■ **Try it**: For the data below, count the lines that have the string "draw" and state that number by itself.

■ **The records**:

○ ○ ○ ○ ○

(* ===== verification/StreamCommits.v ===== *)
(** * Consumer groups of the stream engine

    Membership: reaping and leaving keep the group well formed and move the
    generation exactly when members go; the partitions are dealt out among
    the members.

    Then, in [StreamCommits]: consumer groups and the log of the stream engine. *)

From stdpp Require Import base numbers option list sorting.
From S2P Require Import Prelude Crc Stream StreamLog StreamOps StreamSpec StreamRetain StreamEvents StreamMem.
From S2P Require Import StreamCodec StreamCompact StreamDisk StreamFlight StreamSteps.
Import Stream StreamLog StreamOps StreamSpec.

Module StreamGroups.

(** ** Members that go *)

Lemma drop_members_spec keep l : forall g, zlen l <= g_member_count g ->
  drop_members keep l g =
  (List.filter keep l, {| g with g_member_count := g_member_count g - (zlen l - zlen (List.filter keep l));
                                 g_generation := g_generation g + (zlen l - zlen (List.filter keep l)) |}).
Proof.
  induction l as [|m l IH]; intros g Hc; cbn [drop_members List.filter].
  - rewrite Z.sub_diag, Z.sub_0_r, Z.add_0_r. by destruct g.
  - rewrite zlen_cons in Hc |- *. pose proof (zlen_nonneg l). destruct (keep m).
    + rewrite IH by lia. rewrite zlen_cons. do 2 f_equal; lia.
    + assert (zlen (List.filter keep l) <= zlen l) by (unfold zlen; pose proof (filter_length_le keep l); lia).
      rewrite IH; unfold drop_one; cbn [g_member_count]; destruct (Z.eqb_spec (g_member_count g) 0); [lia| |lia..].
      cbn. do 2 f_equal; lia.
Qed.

○ ○ ○ ○ ○

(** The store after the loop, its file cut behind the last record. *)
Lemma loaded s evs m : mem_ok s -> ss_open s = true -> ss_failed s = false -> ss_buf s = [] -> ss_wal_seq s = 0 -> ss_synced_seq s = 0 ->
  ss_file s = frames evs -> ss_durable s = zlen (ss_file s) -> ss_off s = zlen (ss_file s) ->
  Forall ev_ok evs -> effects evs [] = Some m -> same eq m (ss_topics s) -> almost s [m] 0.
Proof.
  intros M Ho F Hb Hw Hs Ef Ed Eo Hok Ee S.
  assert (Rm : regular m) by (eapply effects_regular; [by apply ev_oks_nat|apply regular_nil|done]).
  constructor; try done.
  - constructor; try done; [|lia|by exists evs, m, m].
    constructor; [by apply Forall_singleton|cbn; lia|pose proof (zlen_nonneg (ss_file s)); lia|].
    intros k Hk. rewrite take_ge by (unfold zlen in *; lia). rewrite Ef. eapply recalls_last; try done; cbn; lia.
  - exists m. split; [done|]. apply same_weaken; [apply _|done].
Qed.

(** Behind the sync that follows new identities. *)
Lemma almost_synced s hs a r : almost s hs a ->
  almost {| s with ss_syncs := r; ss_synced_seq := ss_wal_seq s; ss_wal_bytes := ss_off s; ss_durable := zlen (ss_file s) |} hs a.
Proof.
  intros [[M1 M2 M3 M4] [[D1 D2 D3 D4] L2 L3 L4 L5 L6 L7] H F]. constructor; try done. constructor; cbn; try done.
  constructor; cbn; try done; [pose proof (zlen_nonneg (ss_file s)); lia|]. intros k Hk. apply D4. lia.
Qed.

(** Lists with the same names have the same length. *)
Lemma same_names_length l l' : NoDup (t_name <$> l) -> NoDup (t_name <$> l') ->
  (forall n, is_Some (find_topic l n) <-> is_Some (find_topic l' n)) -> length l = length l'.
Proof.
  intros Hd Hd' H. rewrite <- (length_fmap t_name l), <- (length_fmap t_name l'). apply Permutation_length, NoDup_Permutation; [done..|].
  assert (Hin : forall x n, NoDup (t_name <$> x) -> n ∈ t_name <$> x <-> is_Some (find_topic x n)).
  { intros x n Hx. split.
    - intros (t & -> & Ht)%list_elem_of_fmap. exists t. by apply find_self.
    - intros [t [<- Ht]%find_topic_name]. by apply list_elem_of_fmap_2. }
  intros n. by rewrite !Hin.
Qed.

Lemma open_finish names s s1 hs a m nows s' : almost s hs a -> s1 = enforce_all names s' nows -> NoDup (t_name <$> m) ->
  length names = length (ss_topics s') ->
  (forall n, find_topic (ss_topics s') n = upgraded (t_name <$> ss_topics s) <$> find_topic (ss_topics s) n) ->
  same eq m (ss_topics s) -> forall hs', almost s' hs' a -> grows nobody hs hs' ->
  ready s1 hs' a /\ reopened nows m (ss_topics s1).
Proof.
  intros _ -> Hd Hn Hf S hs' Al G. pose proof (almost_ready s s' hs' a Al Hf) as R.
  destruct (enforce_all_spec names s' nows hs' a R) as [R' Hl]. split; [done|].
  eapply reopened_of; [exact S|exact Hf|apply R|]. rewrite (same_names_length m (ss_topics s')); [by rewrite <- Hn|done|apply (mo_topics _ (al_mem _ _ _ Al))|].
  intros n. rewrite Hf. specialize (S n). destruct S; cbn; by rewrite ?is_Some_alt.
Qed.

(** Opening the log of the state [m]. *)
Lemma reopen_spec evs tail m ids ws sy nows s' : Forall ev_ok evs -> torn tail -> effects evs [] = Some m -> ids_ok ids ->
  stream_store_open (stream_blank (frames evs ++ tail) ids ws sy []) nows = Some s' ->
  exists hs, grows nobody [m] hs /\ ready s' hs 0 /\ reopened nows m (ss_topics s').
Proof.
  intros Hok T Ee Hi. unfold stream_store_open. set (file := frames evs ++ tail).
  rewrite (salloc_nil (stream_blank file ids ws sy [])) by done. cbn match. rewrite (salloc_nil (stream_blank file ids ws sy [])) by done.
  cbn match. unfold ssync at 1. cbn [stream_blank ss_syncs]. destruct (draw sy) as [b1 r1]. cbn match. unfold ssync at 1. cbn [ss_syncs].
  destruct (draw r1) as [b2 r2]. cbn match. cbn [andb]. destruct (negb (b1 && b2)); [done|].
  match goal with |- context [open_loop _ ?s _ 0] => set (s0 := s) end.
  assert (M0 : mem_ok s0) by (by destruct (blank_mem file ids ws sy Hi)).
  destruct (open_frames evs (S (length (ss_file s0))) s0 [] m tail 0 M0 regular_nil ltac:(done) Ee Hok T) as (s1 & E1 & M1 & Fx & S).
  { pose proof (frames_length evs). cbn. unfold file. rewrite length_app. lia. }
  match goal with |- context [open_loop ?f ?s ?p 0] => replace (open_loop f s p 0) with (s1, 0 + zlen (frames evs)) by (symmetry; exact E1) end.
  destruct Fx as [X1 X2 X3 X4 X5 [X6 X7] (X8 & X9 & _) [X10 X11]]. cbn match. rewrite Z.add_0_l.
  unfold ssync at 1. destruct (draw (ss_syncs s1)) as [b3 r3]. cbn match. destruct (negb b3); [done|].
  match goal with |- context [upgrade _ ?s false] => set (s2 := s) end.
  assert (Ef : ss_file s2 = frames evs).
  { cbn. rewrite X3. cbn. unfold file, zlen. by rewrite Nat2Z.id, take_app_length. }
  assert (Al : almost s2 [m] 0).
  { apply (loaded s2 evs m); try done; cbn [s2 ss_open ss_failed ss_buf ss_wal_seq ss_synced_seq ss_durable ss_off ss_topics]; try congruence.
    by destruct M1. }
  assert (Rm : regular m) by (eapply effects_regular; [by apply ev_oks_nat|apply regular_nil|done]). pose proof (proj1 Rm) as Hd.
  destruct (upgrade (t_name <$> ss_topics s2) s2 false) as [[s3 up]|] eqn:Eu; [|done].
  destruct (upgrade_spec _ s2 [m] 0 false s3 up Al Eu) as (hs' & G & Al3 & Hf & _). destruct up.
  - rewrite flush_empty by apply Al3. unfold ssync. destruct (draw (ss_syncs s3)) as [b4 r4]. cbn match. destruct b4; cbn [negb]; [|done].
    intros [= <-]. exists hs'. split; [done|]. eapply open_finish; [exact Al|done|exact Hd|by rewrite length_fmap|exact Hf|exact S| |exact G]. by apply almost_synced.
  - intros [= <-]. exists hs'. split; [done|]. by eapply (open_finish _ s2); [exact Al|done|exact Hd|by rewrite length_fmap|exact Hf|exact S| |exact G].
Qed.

○ ○ ○ ○ ○

■ **Result for this task**: 4